North Korea called a temporary halt to tours from South Korea after the suicide of a leading figure in inter-Korean ties, as the South's government faced pressure to review business dealings with its communist neighbor.
North Korean organizations said they would temporarily halt ferry tours from the South to its Mount Kumgang resort to honor the memory of Hyundai Asan chairman Chung Mong-hun, who jumped to his death from his high-rise office building in Seoul on Monday.
Hyundai's tours to Mount Kumgang pumped millions of dollars into the North and gave South Koreans a rare chance to visit the northern side of a border closed since the Korean War.
Chung, 54, fifth son of the late founder of South Korea's legendary Hyundai Group, had been facing trial on charges linked to the secret transfer of US$500 million to Pyongyang by South Korea before a historic June 2000 summit between the South's then-President Kim Dae-jung and the North's leader, Kim Jong-il.
North Korea's Asia-Pacific Peace Committee, which dealt with Hyundai, said Chung's death "compels us to suspend the tour of Mt. Kumgang for a certain period including the mourning period with profound grief", the North's official KCNA news agency said.

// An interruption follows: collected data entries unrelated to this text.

(** X6: a stored gathering that is published, or any stored gathering
    when the caller is an editor, is returned as stored, with status
    200. *)
Theorem rest_get_returns_visible
    (self : AppContext) (id : Z) (entity : GatheringEntity) (s : State) :
  List.find (db.has_id id) (datastore s) = Some entity →
  GatheringsRights.can_edit self = true ∨ is_draft entity = false →
  GatheringsItemRESTHandler.get self (db.KId id) s
  = (inr (JsonResponse 200 (Msg "Success.") (PEntity entity)), s).
Proof.
  intros Hfind Hvis.
  unfold GatheringsItemRESTHandler.get, except_BadKeyError,
    GatheringEntity.get, db.get, bind, GatheringsRights.apply_rights.
  rewrite Hfind. cbn.
  destruct Hvis as [->| Hpub]; [done|].
  destruct (GatheringsRights.can_edit self); [done|]. cbn. by rewrite Hpub.
Qed.

Lemma rest_get_returns_visible_witness :
  List.find (db.has_id 2) (datastore cold_state) = Some g2 ∧
  is_draft g2 = false ∧
  GatheringsItemRESTHandler.get student_ctx (db.KId 2) cold_state
  = (inr (JsonResponse 200 (Msg "Success.") (PEntity g2)), cold_state).
Proof.
  split; [done|]. split; [done|].
  apply (rest_get_returns_visible student_ctx 2%Z g2 cold_state eq_refl).
  by right.
Defined.

(** ** What a listing does to the world *)

Lemma get_gatherings_effect
    (ctx : AppContext) (locale : option string)
    (items : list GatheringEntity) (s s1 : State) :
  GatheringEntity.get_gatherings ctx locale s = (inr items, s1) →
  memcache s1 !! GatheringEntity._cache_key locale = Some items ∧
  datastore s1 = datastore s ∧ next_id s1 = next_id s ∧ news s1 = news s ∧
  (memcache s !! GatheringEntity._cache_key locale = Some items ∧ s1 = s ∨
   memcache s !! GatheringEntity._cache_key locale = None ∧
   s1 = cache_filled (GatheringEntity._cache_key locale) items s).
Proof.
  unfold GatheringEntity.get_gatherings, MemcacheManager.get.
  unfold bind at 1.
  destruct (memcache s !! GatheringEntity._cache_key locale) as [v|] eqn:Hc.
  - intros [= <- <-]. repeat split; try done. by left.
  - unfold db.iter_all. unfold bind at 1. cbn beta iota.
    assert (Hfill : ∀ its,
      (MemcacheManager.set (GatheringEntity._cache_key locale) its ;;; ret its) s
      = (inr its, cache_filled (GatheringEntity._cache_key locale) its s))
      by done.
    destruct (locale_truthy locale).
    + unfold bind at 1.
      pose proof (translate_content_state ctx
                    (GatheringEntity.sort_desc (datastore s)) s) as Hs.
      destruct (GatheringEntity._translate_content _ _ s) as [[x|its] s2];
        cbn in Hs; subst s2; [done|].
      rewrite Hfill. intros [= <- <-]. unfold cache_filled. cbn.
      rewrite lookup_insert_eq. repeat split; try done. by right.
    + rewrite bind_ret_l. cbn beta. rewrite Hfill. intros [= <- <-].
      unfold cache_filled. cbn.
      rewrite lookup_insert_eq. repeat split; try done. by right.
Qed.

(** X7: a listing that succeeded is cached.  The same listing asked
    again, by whatever request, returns the same items without touching
    the world: no second scan is stored, nothing is translated anew.
    The first call itself changed at most memcache and the log; the
    store, the id allocator and the feed are as before. *)
Theorem listing_served_from_cache
    (ctx ctx' : AppContext) (locale : option string)
    (items : list GatheringEntity) (s s1 : State) :
  GatheringEntity.get_gatherings ctx locale s = (inr items, s1) →
  GatheringEntity.get_gatherings ctx' locale s1 = (inr items, s1) ∧
  datastore s1 = datastore s ∧ next_id s1 = next_id s ∧ news s1 = news s.
Proof.
  intros Hrun.
  apply get_gatherings_effect in Hrun as (Hhit & Hd & Hn & Hnews & _).
  split; [by apply get_gatherings_hit|done].
Qed.

Lemma listing_served_from_cache_witness :
  GatheringEntity.get_gatherings student_de_ctx (Some "de") cold_state
  = (inr [g1_de; g2_de; g3_de],
     cache_filled "gatherings:de" [g1_de; g2_de; g3_de] cold_state) ∧
  fst (GatheringEntity.get_gatherings editor_ctx (Some "de")
         (cache_filled "gatherings:de" [g1_de; g2_de; g3_de] cold_state))
  = inr [g1_de; g2_de; g3_de].
Proof.
  assert (Hrun :
    GatheringEntity.get_gatherings student_de_ctx (Some "de") cold_state
    = (inr [g1_de; g2_de; g3_de],
       cache_filled "gatherings:de" [g1_de; g2_de; g3_de] cold_state))
    by reflexivity.
  split; [done|].
  destruct (listing_served_from_cache student_de_ctx editor_ctx _ _ _ _ Hrun)
    as [Hagain _].
  by rewrite Hagain.
Defined.

(** X8: once the translation-changed signal for a locale has been
    handled, the next listing in that locale is built afresh, whatever
    the partition held before: the sorted scan of the store as it is
    now is run through the overlay of the asking request.  The listing
    is that scan with each record translated when every translated text
    can be turned into a byte string, and the request fails with
    [UnicodeEncodeError] otherwise. *)
Theorem translations_changed_then_listing
    (ctx : AppContext) (l : string) (s : State) :
  l ≠ "" → store_saved s →
  let s1 := snd (notify_translations_changed l s) in
  let scan := GatheringEntity.sort_desc (datastore s) in
  fst (GatheringEntity.get_gatherings ctx (Some l) s1)
  = match translated_list ctx scan with
    | Some items => inr items
    | None => inl UnicodeEncodeError
    end ∧
  (∀ items, translated_list ctx scan = Some items →
     Forall2 (λ e e', translated ctx e = Some e') scan items).
Proof.
  intros Hl Hsaved. cbv zeta. split; [|apply translated_list_each].
  unfold notify_translations_changed.
  rewrite purge_cache_run. cbn [snd].
  rewrite get_gatherings_miss_locale; [|done|done|apply lookup_delete_eq].
  cbn [datastore]. by destruct (translated_list ctx _).
Qed.

Lemma translations_changed_then_listing_witness :
  "de" ≠ "" ∧ store_saved warm_de_state ∧
  fst (GatheringEntity.get_gatherings student_de_ctx (Some "de")
         (snd (notify_translations_changed "de" warm_de_state)))
  = inr [g1_de; g2_de; g3_de] ∧
  fst (GatheringEntity.get_gatherings student_umlaut_ctx (Some "de")
         (snd (notify_translations_changed "de" warm_de_state)))
  = inl UnicodeEncodeError.
Proof.
  assert (Hsaved : store_saved warm_de_state)
    by (repeat constructor; by eexists).
  split; [done|]. split; [done|]. split.
  - exact (proj1 (translations_changed_then_listing student_de_ctx "de"
                    warm_de_state ltac:(done) Hsaved)).
  - exact (proj1 (translations_changed_then_listing student_umlaut_ctx "de"
                    warm_de_state ltac:(done) Hsaved)).
Defined.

The Peace Committee added a sharp dig at South Korea's opposition party, saying the conservative group's scandal investigation amounted to "political murder" of Chung.
"His death, in fact, cannot be regarded as a suicide. It was murder committed by the sword called `special inspection' illegally engineered by the Grand National Party," it said.
The "cash-for-summit" scandal and a crisis over North Korea's drive to build nuclear weapons that has hurt Seoul's economy have soured South Korean public opinion on the North. Pyongyang has denounced the scandal probe but never denied receiving the cash.
Most dailies in Seoul said projects in North Korea should continue, but with more transparency and accountability.
Hyundai Asan and its precursor had lost hundreds of millions of dollars during the nearly five-year-old ferry tour, forcing South Korea's state tourism organization to bail out the project.